DIRECTIONS:
Transcribe exactly, and only, the lines from the one containing "let temp := take" through the last line of the data.

_ _ _

Lemma chomp_app (s s' : string) : Re.chomp s = Some s' -> s = s' ++ newline.
Proof.
  revert s'. induction s as [|c s IH]; intros s' H; simpl in H; [discriminate|].
  destruct s as [|c' s].
  - destruct (code c =? 10) eqn:E; [|discriminate].
    injection H as <-. simpl. f_equal.
    unfold code in E. apply Z.eqb_eq in E.
    rewrite <- (ascii_nat_embedding c).
    replace (nat_of_ascii c) with 10%nat by lia. reflexivity.
  - destruct (Re.chomp (String c' s)) as [r'|]; [|discriminate].
    injection H as <-. simpl. f_equal. apply IH. reflexivity.
Qed.

(** what the pattern accepts starts with a scheme *)
Lemma fullmatch_url_scheme (s : string) :
  Re.fullmatch url_pattern s = true ->
  startswith "http://" s || startswith "https://" s = true.
Proof.
  intros H. apply ReFacts.fullmatch_matches in H. unfold url_pattern in H.
  apply ReFacts.matches_cat_inv in H as (s1 & s2 & -> & H1 & H2).
  apply ReFacts.matches_lit in H1. subst s1.
  apply ReFacts.matches_cat_inv in H2 as (s3 & s4 & -> & H3 & H4).
  apply ReFacts.matches_cat_inv in H4 as (s5 & s6 & -> & H5 & _).
  apply ReFacts.matches_lit in H5. subst s5.
  apply ReFacts.matches_or_inv in H3 as [H3|H3].
  - apply ReFacts.matches_lit in H3. subst s3.
    unfold startswith. simpl. destruct s6; reflexivity.
  - apply ReFacts.matches_eps_inv in H3. subst s3.
    unfold startswith. simpl. destruct s6; reflexivity.
Qed.
(* ===== verification/JsString.v ===== *)
(** * JavaScript strings as UTF-16 code units

    The character-level operations the plugin's code relies on: the
    case canonicalisation of a [/.../i] regular expression (ECMAScript
    [Canonicalize] without the [u] flag), the line terminators seen by
    [$], and the template literal that builds each URL
    ([`/images/${f}`], config.mts line 31). *)

From S2P Require Import Prelude.

(** ASCII upper-casing: [a]..[z] (97..122) to [A]..[Z]. *)
Definition ascii_upper (c : N) : N :=
  if ((97 <=? c) && (c <=? 122))%N then (c - 32)%N else c.

(** ASCII lower-casing: [A]..[Z] (65..90) to [a]..[z]. *)
Definition ascii_lower (c : N) : N :=
  if ((65 <=? c) && (c <=? 90))%N then (c + 32)%N else c.

Definition is_line_terminator (c : N) : bool :=
  (c =? 10)%N || (c =? 13)%N || (c =? 0x2028)%N || (c =? 0x2029)%N.

(** [to_upper] is Unicode's full upper-case mapping of one code unit (a
    string, since it may expand). Within ASCII it is [ascii_upper]; the
    rest of the table is left as a parameter of the development. *)
Class UnicodeUpper := {
  to_upper : N -> jsstr;
  to_upper_ascii : forall c, (c < 128)%N -> to_upper c = [ascii_upper c]
}.

(** ECMAScript 22.2.2.7.3 Canonicalize(rer, ch) for a pattern without the
    [u]/[v] flags: the single code unit of the upper-case mapping, unless
    the mapping expands, or maps a non-ASCII unit into ASCII. *)
Definition canonicalize `{UnicodeUpper} (ignoreCase : bool) (ch : N) : N :=
  if ignoreCase then
    match to_upper ch with
    | [cu] => if ((128 <=? ch) && (cu <? 128))%N then ch else cu
    | _ => ch
    end
  else ch.

(** The upper-case mapping used by the concrete runs: ASCII per Unicode,
    every other unit mapped to itself (no claim is made about it beyond
    ASCII; the theorems are proved for every [UnicodeUpper]). *)
#[export] Instance ascii_only_upper : UnicodeUpper :=
  {| to_upper c := [ascii_upper c]; to_upper_ascii _ _ := eq_refl |}.

Definition images_prefix : jsstr := js "/images/".

(** [`/images/${f}`] *)
Definition image_url (f : jsstr) : jsstr := images_prefix ++ f.

(** ** Lemmas *)

Lemma ascii_upper_lt128 c : (c < 128)%N -> (ascii_upper c < 128)%N.
Proof. unfold ascii_upper. solve_unit_arith. Qed.

(** A non-ASCII unit never canonicalises into ASCII. *)
Lemma canonicalize_ge128 `{UnicodeUpper} ic ch :
  (128 <= ch)%N -> (128 <= canonicalize ic ch)%N.
Proof.
  intros Hch. unfold canonicalize. destruct ic; [|done].
  destruct (to_upper ch) as [|cu [|]]; try done.
  case_unit_tests; simpl; lia.
Qed.

Lemma canonicalize_lt128 `{UnicodeUpper} ic ch :
  (ch < 128)%N -> canonicalize ic ch = if ic then ascii_upper ch else ch.
Proof.
  intros Hch. unfold canonicalize. destruct ic; [|done].
  rewrite to_upper_ascii by done. case_unit_tests; simpl; lia || done.
Qed.

(** Case-insensitive comparison of an input unit with an ASCII pattern
    unit depends only on ASCII: the unit must itself be ASCII. *)
Lemma canonicalize_eq_ascii `{UnicodeUpper} ch p :
  (p < 128)%N ->
  (canonicalize true ch =? canonicalize true p)%N =
  ((ch <? 128) && (ascii_upper ch =? ascii_upper p))%N.
Proof.
  intros Hp. rewrite (canonicalize_lt128 true p) by done.
  destruct (N.ltb_spec ch 128) as [Hc|Hc].
  - by rewrite canonicalize_lt128.
  - apply N.eqb_neq. pose proof (canonicalize_ge128 true ch Hc).
    pose proof (ascii_upper_lt128 p Hp). lia.
Qed.

Lemma ascii_lower_upper c : ascii_lower (ascii_upper c) = ascii_lower c.
Proof. unfold ascii_lower, ascii_upper. solve_unit_arith. Qed.

Lemma ascii_lower_lower c : ascii_lower (ascii_lower c) = ascii_lower c.
Proof. unfold ascii_lower. solve_unit_arith. Qed.

(** A pattern unit that is [.] or a lower-case ASCII letter matches,
    ignoring case, exactly the units whose lower-case form it is. *)
Definition lower_or_dot (p : N) : Prop := p = 46%N \/ (97 <= p <= 122)%N.

Definition lower_or_dotb (p : N) : bool :=
  (p =? 46)%N || ((97 <=? p) && (p <=? 122))%N.

Lemma lower_or_dotb_forall (w : jsstr) :
  forallb lower_or_dotb w = true -> Forall lower_or_dot w.
Proof.
  intros Hw. apply Forall_forall. intros p Hp%list_elem_of_In.
  eapply forallb_forall in Hw; [|done]. unfold lower_or_dotb, lower_or_dot in *.
  revert Hw. solve_unit_arith.
Qed.

Lemma canonicalize_eq_lower `{UnicodeUpper} ch p :
  lower_or_dot p ->
  (canonicalize true ch =? canonicalize true p)%N = (ascii_lower ch =? p)%N.
Proof.
  intros Hp. rewrite canonicalize_eq_ascii by (destruct Hp; lia).
  unfold lower_or_dot, ascii_lower, ascii_upper in *. solve_unit_arith.
Qed.

#[export] Hint Rewrite ascii_lower_upper ascii_lower_lower : jsrw.
#[export] Hint Resolve ascii_upper_lt128 canonicalize_ge128 : jsdb.
(** [CountAndMakeRun(lowArg, high)] on the part [R] of the array after
    [lowArg]: the run it finds has length at least 1 (at least 2 when two
    elements are left), and it leaves that run sorted, as [sort_by]
    sorts it, and the rest of the array untouched. *)
Lemma count_and_make_run_at (P R : list A) : 1 <= length R ->
  exists run, 1 <= run <= length R /\ (2 <= length R -> 2 <= run) /\
    count_and_make_run cmp (P ++ R) (length P) (length P + length R) =
    (run, P ++ sort_by cmp (take run R) ++ drop run R).
Proof.
  intros Hn. destruct R as [|x0 [|x1 rest]]; cbn [length] in Hn; [lia | |].
  - exists 1. split_and!; [lia | cbn; lia | cbn; lia |]. unfold count_and_make_run.
    rewrite (proj2 (Nat.eqb_eq _ _)) by (cbn; lia). done.
  - rewrite <- length_app. unfold count_and_make_run. cbv beta zeta.
    rewrite (proj2 (Nat.eqb_neq (S (length P)) _)) by (rewrite length_app; cbn; lia).
    rewrite (lookup_app_r P), (lookup_app_r P) by lia.
    replace (S (length P) - length P) with 1 by lia. replace (S (length P) - 1 - length P) with 0 by lia.
    cbn [lookup list_lookup]. rewrite run_loop_list by (rewrite length_app; cbn; lia).
    replace (S (S (length P))) with (length P + 2) by lia. rewrite drop_app_add. cbn [drop]. rewrite drop_0.
    pose proof (run_len_le (is_lt (cmp x1 x0)) x1 rest) as Hle.
    exists (2 + run_len cmp (is_lt (cmp x1 x0)) x1 rest). split_and!; [cbn; lia | cbn; lia | lia |].
    pose proof (run_prefix_sort x0 x1 rest) as Hr. cbn [Nat.add take drop] in *.
    destruct (is_lt (cmp x1 x0)) eqn:E.
    + rewrite reverse_range_app. cbn [Nat.add take drop]. by rewrite Hr.
    + rewrite <- Hr. cbn [id app]. by rewrite take_drop.
Qed.

(** On the whole array. *)
Lemma count_and_make_run_sorts a : 2 <= length a ->
  exists run, 2 <= run <= length a /\
    count_and_make_run cmp a 0 (length a) = (run, sort_by cmp (take run a) ++ drop run a).
Proof.
  intros Hn. destruct (count_and_make_run_at [] a ltac:(lia)) as (run & H1 & H2 & H).
  exists run. split; [specialize (H2 Hn); lia | done].
Qed.

(** ** [ComputeMinRunLength] *)

Lemma min_run_loop_small n r fuel : (n < 64)%N -> min_run_loop n r fuel = (n + r)%N.
Proof. intros Hn. destruct fuel; cbn [min_run_loop]; [done|]. by rewrite (proj2 (N.leb_gt 64 n)). Qed.

Lemma compute_min_run_small n : (n < 64)%N -> compute_min_run n = n.
Proof. intros Hn. unfold compute_min_run. rewrite min_run_loop_small by done. lia. Qed.
End V8Facts.

Lemma min_run_loop_bounds fuel n r :
  (64 <= n)%N -> N.to_nat n <= fuel -> (r <= 1)%N -> (32 <= min_run_loop n r fuel <= 64)%N.
Proof.
  revert n r. induction fuel as [|fuel IH]; intros n r Hn Hf Hr; [lia|].
  cbn [min_run_loop]. rewrite (proj2 (N.leb_le 64 n)) by done.
  rewrite N.shiftr_div_pow2. change (2 ^ 1)%N with 2%N.
  assert (Hl : (N.land n 1 <= 1)%N).
  { change (N.land n 1) with (N.land n (N.ones 1)). rewrite N.land_ones.
    pose proof (N.mod_lt n (2 ^ 1) ltac:(lia)). change (2 ^ 1)%N with 2%N in *. lia. }
  assert (Hb : (N.lor r (N.land n 1) <= 1)%N).
  { destruct (N.eq_dec r 0) as [->|Hr1]; [rewrite N.lor_0_l; lia|].
    replace r with 1%N by lia.
    destruct (N.eq_dec (N.land n 1) 0) as [->|Hl1]; [done|]. replace (N.land n 1) with 1%N by lia. done. }
  pose proof (N.div_lt n 2 ltac:(lia) ltac:(lia)) as Hlt.
  pose proof (N.Div0.div_le_mono 64 n 2 Hn) as Hge. change (64 / 2)%N with 32%N in Hge.
  destruct (N.leb_spec 64 (n / 2)) as [H64|H64].
  - apply IH; [done | lia | done].
  - rewrite min_run_loop_small by done. lia.
Qed.

(** ** Theorems *)

Section V8Theorems.
Context {A : Type} (cmp : A -> A -> comparison) `{!Consistent cmp}.

(** On an array of fewer than 64 elements (a listing of the images
    directory), V8's TimSort, that is [CountAndMakeRun] followed by
    [BinaryInsertionSort] on the work array, gives exactly the list the
    reference insertion sort [sort_by] gives. *)
Theorem timsort_first_run_sort_by a : length a < 64 -> timsort_first_run cmp a = sort_by cmp a.
Proof.
  intros H64. unfold timsort_first_run. destruct (Nat.ltb_spec (length a) 2) as [Hs|Hs].
  - destruct a as [|x [|y a]]; cbn in Hs; [done | done | lia].
  - destruct (count_and_make_run_sorts cmp a Hs) as (run & Hrun & ->).
    rewrite compute_min_run_small by lia. rewrite N.min_id, Nat2N.id.
    destruct (N.ltb_spec (N.of_nat run) (N.of_nat (length a))) as [Hlt|Hge].
    + unfold binary_insertion_sort. rewrite (proj2 (Nat.eqb_neq 0 run)) by lia.
      pose proof (sort_by_spec cmp (take run a)) as (_ & Hsorted & _).
      set (sp := sort_by cmp (take run a)) in *. set (rest := drop run a).
      assert (Hsp : length sp = run)
        by (unfold sp; rewrite (Permutation_length (sort_by_perm cmp _)); apply length_take_le; lia).
      assert (Hrest : length rest = length a - run) by (unfold rest; rewrite length_drop; lia).
      rewrite <- Hrest, <- Hsp, bis_loop_inserts by done.
      unfold sp, rest, sort_by. rewrite <- fold_left_app. by rewrite take_drop.
    + replace run with (length a) by lia. by rewrite drop_all, app_nil_r, take_ge.
Qed.

(** C34. V8's binary search needs at most [log2 w + 1] probes for a
    range of width [w] that contains the insertion point: with that
    many rounds it already returns the index [sort_insert] inserts at,
    after the last element of the sorted prefix not above the pivot. *)
Theorem bin_search_log_probes a sp x left right :
  StronglySorted (le cmp) sp -> (forall j, j < length sp -> a !! j = sp !! j) ->
  left <= first_lt cmp x sp <= right -> right <= length sp ->
  bin_search cmp a x left right (S (Nat.log2 (right - left))) = first_lt cmp x sp.
Proof.
  intros Hs Ha Hf Hr. apply bin_search_first; try done.
  destruct (Nat.eq_dec (right - left) 0) as [->|Hw]; [cbn; lia|].
  apply Nat.log2_spec. lia.
Qed.
End V8Theorems.

(** C25. V8's [ComputeMinRunLength] gives, for an array of 64 elements
    or more, a minimum run length between 32 and 64, as TimSort's design
    requires; below 64 it is the length itself. *)
Theorem compute_min_run_bounds n : (64 <= n)%N -> (32 <= compute_min_run n <= 64)%N.
Proof. intros Hn. apply min_run_loop_bounds; [done | lia | lia]. Qed.

(** ** Witnesses *)

Lemma timsort_first_run_sort_by_witness :
  length [(2, 0); (0, 1); (1, 2); (0, 3); (2, 4)]%N < 64 /\
  timsort_first_run by_key [(2, 0); (0, 1); (1, 2); (0, 3); (2, 4)]%N =
  sort_by by_key [(2, 0); (0, 1); (1, 2); (0, 3); (2, 4)]%N.
Proof.
  assert (H : length [(2, 0); (0, 1); (1, 2); (0, 3); (2, 4)]%N < 64) by (cbn; lia).
  split; [exact H | apply (timsort_first_run_sort_by by_key _ H)].
Defined.
(** What one round may do from a state [s] satisfying [P]: leave by a
    [goto] in a state satisfying [Q], or go on (by [break] or round
    again) in a state satisfying [P] of smaller measure. *)
Definition flow_step (s : St) (r : flow L St) : Prop :=
  match r with
  | Goto l s' => Q l s'
  | Break s' | Cont s' => P s' /\ mu s' < mu s
  | Stuck => False
  end.

(** What the whole loop does: it leaves by a [goto] or a [break]. *)
Definition flow_done (s : St) (r : flow L St) : Prop :=
  match r with
  | Goto l s' => Q l s'
  | Break s' => P s' /\ mu s' < mu s
  | _ => False
  end.

Lemma loop_spec (body : St -> flow L St) fuel s :
  (forall s, P s -> flow_step s (body s)) -> P s -> mu s < fuel -> flow_done s (loop body fuel s).
Proof.
  intros Hb. revert s. induction fuel as [|fuel IH]; intros s Hs Hf; [lia|]. cbn [loop].
  specialize (Hb s Hs). destruct (body s) as [l s'|s'|s'|]; cbn in Hb |- *; try done.
  destruct Hb as [Hs' Hm]. specialize (IH s' Hs' ltac:(lia)).
  destruct (loop body fuel s'); cbn in IH |- *; try done. split; [tauto | lia].
Qed.
(** A loop whose body never breaks does not end by a [break]. *)
Lemma loop_no_break (body : St -> flow L St) fuel s s' :
  (forall s s', body s <> Break s') -> loop body fuel s <> Break s'.
Proof.
  intros Hb. revert s. induction fuel as [|fuel IH]; intros s; cbn [loop]; [done|].
  specialize (Hb s). destruct (body s); [done | by destruct (Hb s0) | apply IH | done].
Qed.
End Loops.

(** ** Theorems *)

Section GallopTheorems.
Context {A : Type} (cmp : A -> A -> comparison) `{!Consistent cmp}.

(** C33. On a sorted run of at most [kSmiMaxValue] elements, from any
    hint inside the run, [GallopLeft(key)] returns the number of the
    run's elements that compare below [key], and [GallopRight(key)] the
    number of those that do not compare above it: the exponential
    probing, with its overflow guard, and the binary search find the
    insertion point of [key] before, respectively after, its equals. *)
Theorem gallop_counts (a : list A) (key : A) base (r : list A) hint :
  StronglySorted (le cmp) r -> (forall j, j < length r -> rd a (base + Z.of_nat j) = r !! j) ->
  (0 <= hint < Z.of_nat (length r))%Z -> (Z.of_nat (length r) <= smi_max)%Z ->
  gallop_left cmp a key base (Z.of_nat (length r)) hint =
    Z.of_nat (length (List.filter (fun x => is_lt (cmp x key)) r)) /\
  gallop_right cmp a key base (Z.of_nat (length r)) hint =
    Z.of_nat (length (List.filter (fun x => negb (is_lt (cmp key x))) r)).
Proof.
  intros Hs Hr Hh Hl. rewrite (gallop_left_span cmp), (gallop_right_span cmp) by done.
  rewrite (span_len_filter cmp _ r Hs (lt_key_mono cmp key)).
  by rewrite (span_len_filter cmp _ r Hs (not_gt_key_mono cmp key)).
Qed.
End GallopTheorems.
(* ===== verification/V8MergeHigh.v ===== *)
(** * [MergeHigh]: merging two adjacent runs from the right

    V8's [MergeHigh(baseA, lengthA, baseB, lengthB)] (array-sort.tq)
    is [MergeLow] run backwards, used when [B] is the shorter run: [B] is
    copied to the temporary array and the work array is filled from its
    last slot downwards ([dest]), taking the larger of the last
    remaining elements of [A] ([cursorA], in the work array) and of [B]
    ([cursorTemp], in the copy); on a tie the element of [B] goes last,
    which keeps the merge stable. Galloping searches from the end of
    each run ([GallopRight] over [A] from hint [lengthA - 1],
    [GallopLeft] over [B] from hint [lengthB - 1]) and moves the blocks
    that go last. The loops leave by [goto Succeed] ([A] exhausted: what
    is left of the copy of [B] is put back at the front) or
    [goto CopyA] (one element of [B] is left: [A]'s rest moves right and
    that element goes first).

    Indices are Smis: [cursorA] steps to [baseA - 1], which is [-1] for
    the first run; they are [Z] here. *)

From S2P Require Import Prelude ArraySort V8Sort Merge V8Gallop V8MergeLow.

Section MergeHigh.
Context {A : Type} (cmp : A -> A -> comparison).

Record high_st := HighSt {
  hw : list A;   (* workArray *)
  hdest : Z;     (* dest *)
  hct : Z;       (* cursorTemp *)
  hca : Z;       (* cursorA *)
  hla : Z;       (* lengthA *)
  hlb : Z;       (* lengthB *)
  hwa : Z;       (* nofWinsA *)
  hwb : Z;       (* nofWinsB *)
  hmg : Z;       (* minGallop *)
  hsmg : Z       (* sortState.minGallop *)
}.

Definition high_set_wins (s : high_st) (wa wb : Z) : high_st :=
  HighSt (hw s) (hdest s) (hct s) (hca s) (hla s) (hlb s) wa wb (hmg s) (hsmg s).

Definition high_set_mg (s : high_st) (mg smg : Z) : high_st :=
  HighSt (hw s) (hdest s) (hct s) (hca s) (hla s) (hlb s) (hwa s) (hwb s) mg smg.

(** [workArray[dest--] = workArray[cursorA--]; --lengthA;] *)
Definition high_take_a (s : high_st) : high_st :=
  HighSt (mv (hw s) (hdest s) (hw s) (hca s)) (hdest s - 1) (hct s) (hca s - 1)
    (hla s - 1) (hlb s) (hwa s) (hwb s) (hmg s) (hsmg s).

(** [workArray[dest--] = tempArray[cursorTemp--]; --lengthB;] *)
Definition high_take_b (temp : list A) (s : high_st) : high_st :=
  HighSt (mv (hw s) (hdest s) temp (hct s)) (hdest s - 1) (hct s - 1) (hca s)
    (hla s) (hlb s - 1) (hwa s) (hwb s) (hmg s) (hsmg s).

(** [dest = dest - k; cursorA = cursorA - k;
     Copy(workArray, cursorA + 1, workArray, dest + 1, k); lengthA -= k;] *)
Definition high_copy_a (s : high_st) (k : Z) : high_st :=
  HighSt (copy_within (hw s) (hca s - k + 1) (hdest s - k + 1) k) (hdest s - k) (hct s) (hca s - k)
    (hla s - k) (hlb s) (hwa s) (hwb s) (hmg s) (hsmg s).

(** [dest = dest - k; cursorTemp = cursorTemp - k;
     Copy(tempArray, cursorTemp + 1, workArray, dest + 1, k); lengthB -= k;] *)
Definition high_copy_b (temp : list A) (s : high_st) (k : Z) : high_st :=
  HighSt (copy temp (hw s) (hct s - k + 1) (hdest s - k + 1) k) (hdest s - k) (hct s - k) (hca s)
    (hla s) (hlb s - k) (hwa s) (hwb s) (hmg s) (hsmg s).

(** One round of the straightforward mode:
    [order = Compare(tempArray[cursorTemp], workArray[cursorA])]. *)
Definition high_one (temp : list A) (s : high_st) : flow merge_label high_st :=
  match rd temp (hct s), rd (hw s) (hca s) with
  | Some b, Some a =>
      if is_lt (cmp b a) then
        let s := high_set_wins (high_take_a s) (hwa s + 1) 0 in
        if (hla s =? 0)%Z then Goto Succeed s
        else if (hmg s <=? hwa s)%Z then Break s else Cont s
      else
        let s := high_set_wins (high_take_b temp s) 0 (hwb s + 1) in
        if (hlb s =? 1)%Z then Goto CopyA s
        else if (hmg s <=? hwb s)%Z then Break s else Cont s
  | _, _ => Stuck
  end.

(** The end of a galloping round: [workArray[dest--] =
    workArray[cursorA--]; if (--lengthA == 0) goto Succeed;] and the
    loop test. *)
Definition high_gallop_end (s : high_st) : flow merge_label high_st :=
  let s := high_take_a s in
  if (hla s =? 0)%Z then Goto Succeed s
  else if (kMinGallopWins <=? hwa s)%Z || (kMinGallopWins <=? hwb s)%Z then Cont s else Break s.

(** The middle of a galloping round: [workArray[dest--] =
    tempArray[cursorTemp--]; if (--lengthB == 1) goto CopyA;], then
    [k = GallopLeft(tempArray, workArray[cursorA], 0, lengthB,
    lengthB - 1); nofWinsB = lengthB - k;] and the move of that block
    of [B]. *)
Definition high_gallop_b (temp : list A) (s : high_st) : flow merge_label high_st :=
  let s := high_take_b temp s in
  if (hlb s =? 1)%Z then Goto CopyA s
  else
    match rd (hw s) (hca s) with
    | Some keyA =>
        let k := gallop_left cmp temp keyA 0 (hlb s) (hlb s - 1) in
        let s := high_set_wins s (hwa s) (hlb s - k) in
        if (0 <? hwb s)%Z then
          let s := high_copy_b temp s (hwb s) in
          if (hlb s =? 1)%Z then Goto CopyA s
          else if (hlb s =? 0)%Z then Goto Succeed s
          else high_gallop_end s
        else high_gallop_end s
    | None => Stuck
    end.

(** A galloping round: [minGallop = SmiMax(1, minGallop - 1);
    sortState.minGallop = minGallop; k = GallopRight(workArray,
    tempArray[cursorTemp], baseA, lengthA, lengthA - 1); nofWinsA =
    lengthA - k;] and the move of that block of [A]. *)
Definition high_gallop_round (temp : list A) (baseA : Z) (s : high_st) : flow merge_label high_st :=
  let mg := Z.max 1 (hmg s - 1) in
  let s := high_set_mg s mg mg in
  match rd temp (hct s) with
  | Some keyB =>
      let k := gallop_right cmp (hw s) keyB baseA (hla s) (hla s - 1) in
      let s := high_set_wins s (hla s - k) (hwb s) in
      if (0 <? hwa s)%Z then
        let s := high_copy_a s (hwa s) in
        if (hla s =? 0)%Z then Goto Succeed s
        else high_gallop_b temp s
      else high_gallop_b temp s
  | None => Stuck
  end.

(** One round of the outer [while (true)]. *)
Definition high_round (temp : list A) (baseA : Z) (fuel : nat) (s : high_st) : flow merge_label high_st :=
  match loop (high_one temp) fuel (high_set_wins s 0 0) with
  | Goto l s1 => Goto l s1
  | Break s1 =>
      match loop (high_gallop_round temp baseA) fuel (high_set_mg s1 (hmg s1 + 1) (hsmg s1)) with
      | Goto l s2 => Goto l s2
      | Break s2 => Cont (high_set_mg s2 (hmg s2 + 1) (hmg s2 + 1))
      | _ => Stuck
      end
  | _ => Stuck
  end.

(** [MergeHigh(baseA, lengthA, baseB, lengthB)] with the sort state's
    [minGallop] [smg]. The temporary array holds the copy of [B]. *)
Definition merge_high (w : list A) (smg baseA lengthA baseB lengthB : Z) : list A * Z :=
  let temp := take (Z.to_nat lengthB) (drop (Z.to_nat baseB) w) in
  let fuel := Z.to_nat (lengthA + lengthB) in
  let s := high_take_a (HighSt w (baseB + lengthB - 1) (lengthB - 1) (baseA + lengthA - 1)
                          lengthA lengthB 0 0 smg smg) in
  let r :=
    if (hla s =? 0)%Z then Goto Succeed s
    else if (hlb s =? 1)%Z then Goto CopyA s
    else loop (high_round temp baseA fuel) fuel s in
  match r with
  | Goto Succeed s =>
      ((if (0 <? hlb s)%Z then copy temp (hw s) 0 (hdest s - (hlb s - 1)) (hlb s) else hw s), hsmg s)
  | Goto CopyA s =>
      let dest := (hdest s - hla s)%Z in
      let cursorA := (hca s - hla s)%Z in
      (mv (copy_within (hw s) (cursorA + 1) (dest + 1) (hla s)) dest temp (hct s), hsmg s)
  | _ => (w, smg)
  end.
End MergeHigh.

_ _ _

WRITTEN ANSWER:
  let temp := take (Z.to_nat lengthB) (drop (Z.to_nat baseB) w) in
  let fuel := Z.to_nat (lengthA + lengthB) in
  let s := high_take_a (HighSt w (baseB + lengthB - 1) (lengthB - 1) (baseA + lengthA - 1)
                          lengthA lengthB 0 0 smg smg) in
  let r :=
    if (hla s =? 0)%Z then Goto Succeed s
    else if (hlb s =? 1)%Z then Goto CopyA s
    else loop (high_round temp baseA fuel) fuel s in
  match r with
  | Goto Succeed s =>
      ((if (0 <? hlb s)%Z then copy temp (hw s) 0 (hdest s - (hlb s - 1)) (hlb s) else hw s), hsmg s)
  | Goto CopyA s =>
      let dest := (hdest s - hla s)%Z in
      let cursorA := (hca s - hla s)%Z in
      (mv (copy_within (hw s) (cursorA + 1) (dest + 1) (hla s)) dest temp (hct s), hsmg s)
  | _ => (w, smg)
  end.
End MergeHigh.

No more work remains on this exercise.